EPSRC Industrial Sector Classifications:
Pharmaceuticals and Biotechnology Information Technologies
R&D
Related Grants:
Panel History:  
Summary on Grant Application Form
In recent years, machine learning frameworks such as scikit-learn have become essential infrastructure of modern data science. They have become the principal tool for practitioners and central components in scientific, commercial and industrial applications. But despite the ubiquity of time series data, until recently, no such framework exists for machine learning with time series. In 2019, sktime was conceived to fill this gap and it has become an established toolkit and software component for time series analysis used world-wide by academics and industry alike.
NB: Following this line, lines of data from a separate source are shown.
(** * Final-Year-Project: the fusion network and the fold results

    A shallow embedding of [src/results.py] ([Result], [IterationResults])
    and of [src/network.py] ([ModalityFusion], [SubNet],
    [WeightedMultiModalFusionNetwork]), with the properties of the
    specification stated over it.

    Python objects that are mutated in place are modelled by a state
    monad whose state survives a raised exception; dictionaries are
    [gmap]s; Python floats and [numpy.float64] are the kernel's binary64
    floats.  The layers of torch.nn and [numpy.mean] are not part of the
    sources: they are modelled after the libraries' behaviour, the
    layers for any element type, with float64 and float32 as instances.
    The [config] module is not part of the sources either: its
    constants are parameters. *)

From Stdlib Require Import ZArith Floats Lia.
From stdpp Require Import base option list strings gmap.

Set Warnings "-inexact-float".

(** ** Exceptions and the state monad *)

(** The exceptions the modelled code can raise.  [KeyError] carries the
    missing key, as Python's does. *)
Inductive exn :=
| KeyError (key : string)
| IndexError
| ValueError
| RuntimeError.

(** [KeyError] and [IndexError] are the subclasses of Python's
    [LookupError]. *)
Definition is_lookup_error (e : exn) : bool :=
  match e with KeyError _ | IndexError => true | _ => false end.

(** A computation over a mutable object of type [S]: it returns the
    object as the call left it, and either the raised exception or the
    result.  An exception does not roll the object back. *)
Definition M (S A : Type) : Type := S → S * (exn + A).

#[global] Instance M_ret {S} : MRet (M S) := λ A a s, (s, inr a).
#[global] Instance M_bind {S} : MBind (M S) := λ A B f m s,
  match m s with
  | (s', inr a) => f a s'
  | (s', inl e) => (s', inl e)
  end.

#[global] Instance M_fmap {S} : FMap (M S) := λ A B f m s,
  match m s with
  | (s', inr a) => (s', inr (f a))
  | (s', inl e) => (s', inl e)
  end.

Definition raise {S A} (e : exn) : M S A := λ s, (s, inl e).
Definition get {S} : M S S := λ s, (s, inr s).
Definition modify {S} (f : S → S) : M S unit := λ s, (f s, inr tt).

(** Runs [m] on the part of the state selected by [proj], writing the
    part back with [upd] (also when [m] raises). *)
Definition zoom {S T A} (proj : S → T) (upd : T → S → S) (m : M T A) : M S A :=
  λ s, let '(t', r) := m (proj s) in (upd t' s, r).

(** [d[key]] on a dictionary with string keys. *)
Definition getitem {S V} (d : gmap string V) (key : string) : M S V :=
  match d !! key with
  | Some v => mret v
  | None => raise (KeyError key)
  end.

(** * results.py *)

(** The Python numbers a classification report holds at its leaves. *)
Inductive value :=
| VInt (z : Z)
| VFloat (f : float).

(** [Dict[str, dict]], the annotation of [classification_report]. *)
Abbreviation report := (gmap string (gmap string value)).

Module Result.

Record t := mk {
  best_acc : value;
  best_epoch : value;
  precision : value;
  recall : value;
  f1_score : value
}.

Definition set_best_acc (v : value) : M t unit :=
  modify (λ self, mk v (best_epoch self) (precision self) (recall self) (f1_score self)).
Definition set_best_epoch (v : value) : M t unit :=
  modify (λ self, mk (best_acc self) v (precision self) (recall self) (f1_score self)).
Definition set_precision (v : value) : M t unit :=
  modify (λ self, mk (best_acc self) (best_epoch self) v (recall self) (f1_score self)).
Definition set_recall (v : value) : M t unit :=
  modify (λ self, mk (best_acc self) (best_epoch self) (precision self) v (f1_score self)).
Definition set_f1_score (v : value) : M t unit :=
  modify (λ self, mk (best_acc self) (best_epoch self) (precision self) (recall self) v).

(** [Result.set_values_from_classification_report]: five assignments,
    each after two subscriptions. *)
Definition set_values_from_classification_report
    (classification_report : report) : M t unit :=
  wa ← getitem classification_report "weighted avg";
  v ← getitem wa "f1-score";
  _ ← set_f1_score v;
  wa ← getitem classification_report "weighted avg";
  v ← getitem wa "precision";
  _ ← set_precision v;
  wa ← getitem classification_report "weighted avg";
  v ← getitem wa "recall";
  _ ← set_recall v;
  br ← getitem classification_report "best_result";
  v ← getitem br "best_acc";
  _ ← set_best_acc v;
  br ← getitem classification_report "best_result";
  v ← getitem br "best_epoch";
  set_best_epoch v.

(** The five attributes as [__init__] first sets them: the integer 0. *)
Definition zeroed : t := mk (VInt 0) (VInt 0) (VInt 0) (VInt 0) (VInt 0).

(** [Result.__init__]: the object is built zeroed, then filled from
    the report when one is given; an exception raised while filling
    leaves the constructor, and no object is returned. *)
Definition __init__ (classification_report : option report) : exn + t :=
  let self := zeroed in
  match classification_report with
  | None => inr self
  | Some cr =>
      match set_values_from_classification_report cr self with
      | (self', inr _) => inr self'
      | (_, inl e) => inl e
      end
  end.

End Result.

(** ** numpy.mean on a list of Python values *)

(** The float64 an integer converts to (round to nearest, ties to even). *)
Definition float_of_Z (z : Z) : float :=
  SF2Prim (binary_normalize prec emax z 0 false).

(** The float64 a Python number becomes when [numpy.mean] sums it in a
    numeric array: a float is kept, an int is rounded to the nearest
    float64.  (numpy builds a numeric array from floats and from ints
    that fit a signed 64-bit integer, see [array_number]; a list holding
    a larger int can become an array of Python objects, summed with
    Python's own arithmetic, which is not modelled.) *)
Definition to_float64 (v : value) : float :=
  match v with
  | VInt z => float_of_Z z
  | VFloat f => f
  end.

(** The list becomes an array of integers, which is converted to
    float64 while it is summed, when every element is an int; with a
    float among them it becomes a float64 array at once. *)
Definition is_int (v : value) : bool :=
  match v with VInt _ => true | VFloat _ => false end.

Definition int_array (l : list value) : bool := forallb is_int l.

(** numpy's pairwise summation of a contiguous float64 array
    ([DOUBLE_pairwise_sum]): fewer than 8 elements are added left to
    right; up to 128 elements go through eight running sums, which are
    combined as a balanced tree before the remaining elements are added;
    a longer array is split in two halves, the first a multiple of 8. *)
Definition sum_lt8 (a : list float) : float :=
  foldl PrimFloat.add 0%float a.

Fixpoint unroll8 (groups : nat) (r a : list float) : list float * list float :=
  match groups with
  | O => (r, a)
  | S g => unroll8 g (zip_with PrimFloat.add r (take 8 a)) (drop 8 a)
  end.

Definition sum_block (a : list float) : float :=
  let '(r, rest) := unroll8 (length a / 8 - 1) (take 8 a) (drop 8 a) in
  match r with
  | [r0; r1; r2; r3; r4; r5; r6; r7] =>
      foldl PrimFloat.add
        (((r0 + r1) + (r2 + r3)) + ((r4 + r5) + (r6 + r7)))%float rest
  | _ => sum_lt8 a
  end.

Fixpoint pairwise_sum_rec (fuel : nat) (a : list float) : float :=
  let n := length a in
  if decide (n < 8) then sum_lt8 a
  else if decide (n ≤ 128) then sum_block a
  else match fuel with
       | O => sum_block a
       | S fuel' =>
           let n2 := n / 2 in
           let n2 := n2 - n2 mod 8 in
           (pairwise_sum_rec fuel' (take n2 a) +
            pairwise_sum_rec fuel' (drop n2 a))%float
       end.

Definition pairwise_sum (a : list float) : float :=
  pairwise_sum_rec (length a) a.

(** [numpy.add.reduce] on a float64 array: the result starts from the
    identity 0.0, and the whole array is added to it in one pairwise
    sum. *)
Definition add_reduce (a : list float) : float :=
  (0 + pairwise_sum a)%float.

(** The number of elements of numpy's buffer ([numpy.getbufsize()]). *)
Definition buffersize : nat := 8 * 1024.

(** The blocks of [n] elements an array is read in through a buffer; the
    last one may be shorter. *)
Fixpoint blocks (fuel n : nat) (a : list float) : list (list float) :=
  match fuel, a with
  | S fuel', _ :: _ => take n a :: blocks fuel' n (drop n a)
  | _, _ => []
  end.

(** [numpy.add.reduce] with [dtype=float64] on an array of integers: the
    array is converted through the buffer, block by block, and the
    pairwise sum of every block is added to the result, which starts
    from 0.0.  (Up to [buffersize] elements this is [add_reduce].) *)
Definition add_reduce_buffered (a : list float) : float :=
  foldl (λ res block, (res + pairwise_sum block)%float) 0%float
        (blocks (length a) buffersize a).

(** [numpy.mean] of a one-dimensional float64 array: the sum divided by
    the number of elements, also when there are none. *)
Definition mean_float64 (a : list float) : float :=
  (add_reduce a / float_of_Z (Z.of_nat (length a)))%float.

(** [numpy.mean] of an array of integers: the sum is taken in float64,
    then divided as above. *)
Definition mean_int64 (a : list float) : float :=
  (add_reduce_buffered a / float_of_Z (Z.of_nat (length a)))%float.

(** [numpy.mean] of a list of Python numbers that numpy stores in a
    numeric array ([array_number]). *)
Definition np_mean (l : list value) : float :=
  if int_array l then mean_int64 (to_float64 <$> l)
  else mean_float64 (to_float64 <$> l).

Module IterationResults.

Record t := mk { fold_results : list Result.t }.

Definition __init__ : t := mk [].

(** [add_result]: [self.fold_results.append(result)]. *)
Definition add_result (result : Result.t) (self : t) : t :=
  mk (fold_results self ++ [result]).

(** What [print] writes, one constructor per call site of
    [print_result]; the formatted numbers are kept as values. *)
Inductive line :=
| Fold (number : nat)
| Weighted (precision recall f1_score : value)
| Best (best_epoch best_acc : value)
| Text (s : string)
| AvgWeighted (avg_precision avg_recall avg_f1_score : float).

Definition print (l : line) : M (list line) unit :=
  modify (λ stdout, stdout ++ [l]).

(** The body of the [for] loop over [enumerate(self.fold_results)]. *)
Fixpoint print_folds (i : nat) (results : list Result.t) : M (list line) unit :=
  match results with
  | [] => mret tt
  | result :: results' =>
      _ ← print (Fold (i + 1));
      _ ← print (Weighted (Result.precision result) (Result.recall result)
                          (Result.f1_score result));
      _ ← print (Best (Result.best_epoch result) (Result.best_acc result));
      print_folds (S i) results'
  end.

(** [IterationResults.print_result]; the state is the standard output. *)
Definition print_result (self : t) : M (list line) (gmap string float) :=
  _ ← print_folds 0 (fold_results self);
  let avg_precision := np_mean (Result.precision <$> fold_results self) in
  let avg_recall := np_mean (Result.recall <$> fold_results self) in
  let avg_f1_score := np_mean (Result.f1_score <$> fold_results self) in
  _ ← print (Text "####################");
  _ ← print (Text "Avg :");
  _ ← print (AvgWeighted avg_precision avg_recall avg_f1_score);
  mret ({[ "precision" := avg_precision;
           "recall" := avg_recall;
           "f1_score" := avg_f1_score ]} : gmap string float).

End IterationResults.


(** * network.py *)

(** ** Tensors *)

(** The element type of a tensor with the arithmetic the layers use.
    torch computes in float32 unless told otherwise, in float64 after
    [.double()]; the layers below are written once for any element type. *)
Class Scalar (R : Type) := {
  s_zero : R;
  s_one : R;
  s_add : R → R → R;
  s_sub : R → R → R;
  s_mul : R → R → R;
  s_div : R → R → R;
  s_sqrt : R → R;
  s_relu : R → R;
  s_of_Z : Z → R
}.

(** The random generator dropout draws from: [sample p g] is one
    Bernoulli draw, [true] (the element is kept) with probability
    [1 - p], and the generator after the draw. *)
Class Sampler (R G : Type) := sample : R → G → bool * G.

Module Tensor.

(** A two-dimensional tensor of shape [(batch, width)], stored by rows.
    The width is kept apart from the rows, so that a tensor of shape
    [(0, n)] has a width too. *)
Record t (R : Type) := mk { width : nat; data : list (list R) }.
Arguments mk {R} _ _.
Arguments width {R} _.
Arguments data {R} _.

Section ops.
Context {R : Type} `{Scalar R}.

Definition batch (x : t R) : nat := length (data x).
Definition shape (x : t R) : nat * nat := (batch x, width x).

(** Every row has the tensor's width. *)
Definition ok (x : t R) : Prop := Forall (λ row, length row = width x) (data x).

(** Every element satisfies [P]. *)
Definition entries (P : R → Prop) (x : t R) : Prop := Forall (Forall P) (data x).

(** An operation applied to every element. *)
Definition pointwise (f : R → R) (x : t R) : t R :=
  mk (width x) ((λ row : list R, f <$> row) <$> data x).

(** [x * w] for a one-element tensor [w], broadcast over both
    dimensions of [x]. *)
Definition mul (x : t R) (w : R) : t R := pointwise (λ v, s_mul v w) x.

(** [F.relu]. *)
Definition relu (x : t R) : t R := pointwise s_relu x.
It is an easy-to-use, flexible and modular framework for a wide range of time series machine learning tasks. Techniques for learning from time series have been developed in a range of disciplines, including: statistics; machine learning; signal processing; econometrics; and finance. sktime aims to link these communities by providing a unified interface for related time series tasks such as forecasting, classification, clustering, regression, annotation, anomaly detection and segmentation. It provides scikit-learn compatible algorithms and gives easy access to implementations of state of the art algorithms not accessible in other packages. This project will allow sktime to continue to sustain and grow its operations by providing dedicated maintenance resource, enhancing the functionality and increasing engagement with scientific and industrial stakeholders. We wish to broaden the functionality of sktime to include new areas of active machine learning research and deepen our user base to reach new communities of researchers. Our aim is to link theory and practice by making it easier and faster for state of the art time series algorithms to be applied to real world problems of genuine scientific interest. To demonstrate this potential we will collaborate with domain experts on two applications. The first relates to predicting the early onset of dementia using electroencephalography (EEG). EEG are time series that record electrical activity in the brain using a series electrodes placed on the scalp. The equipment is relatively cheap and portable. If we could use it to screen for early onset dementia it could make a huge difference to the outcomes for many patients. However, the accuracy needed for clinical use is very hard to achieve. We will collaborate with experts in Cambridge who have clinical data and see if the state of the art predictive models can outperform traditional approaches. The second application involves analysing data generated from intensive care monitoring of children in Great Ormond Street Hospital (GOSH). Intensive care patients are continually monitored for vital body functions (heart rate, blood pressure, breathing rate, etc). Increasingly, this time series data is captured and can be mined to improve clinical practice. We will collaborate with a research team already working with GOSH to explore whether sktime can be used to decrease the time it takes to analyse this data.

This research may lead to insights that improve clinical practice by answering questions such as "when is the best time to remove the tube that is helping a patient breathe?". It will also help us reach our broader goal to speed up the discovery and dissemination of best practice. Data sharing between hospitals is, quite sensibly, difficult and time consuming. We wish to develop a new user base of hospital data scientists willing to share their research findings and code rather than their data. So, for example, if we discover something interesting in the GOSH data, we would like to rapidly share this finding and the code that verifies it in our data. This code sharing via sktime will dramatically reduce the time taken to test hypotheses on different observational data sets and give greater confidence in finding verified on independent groups of patients conducted transparently by different researchers.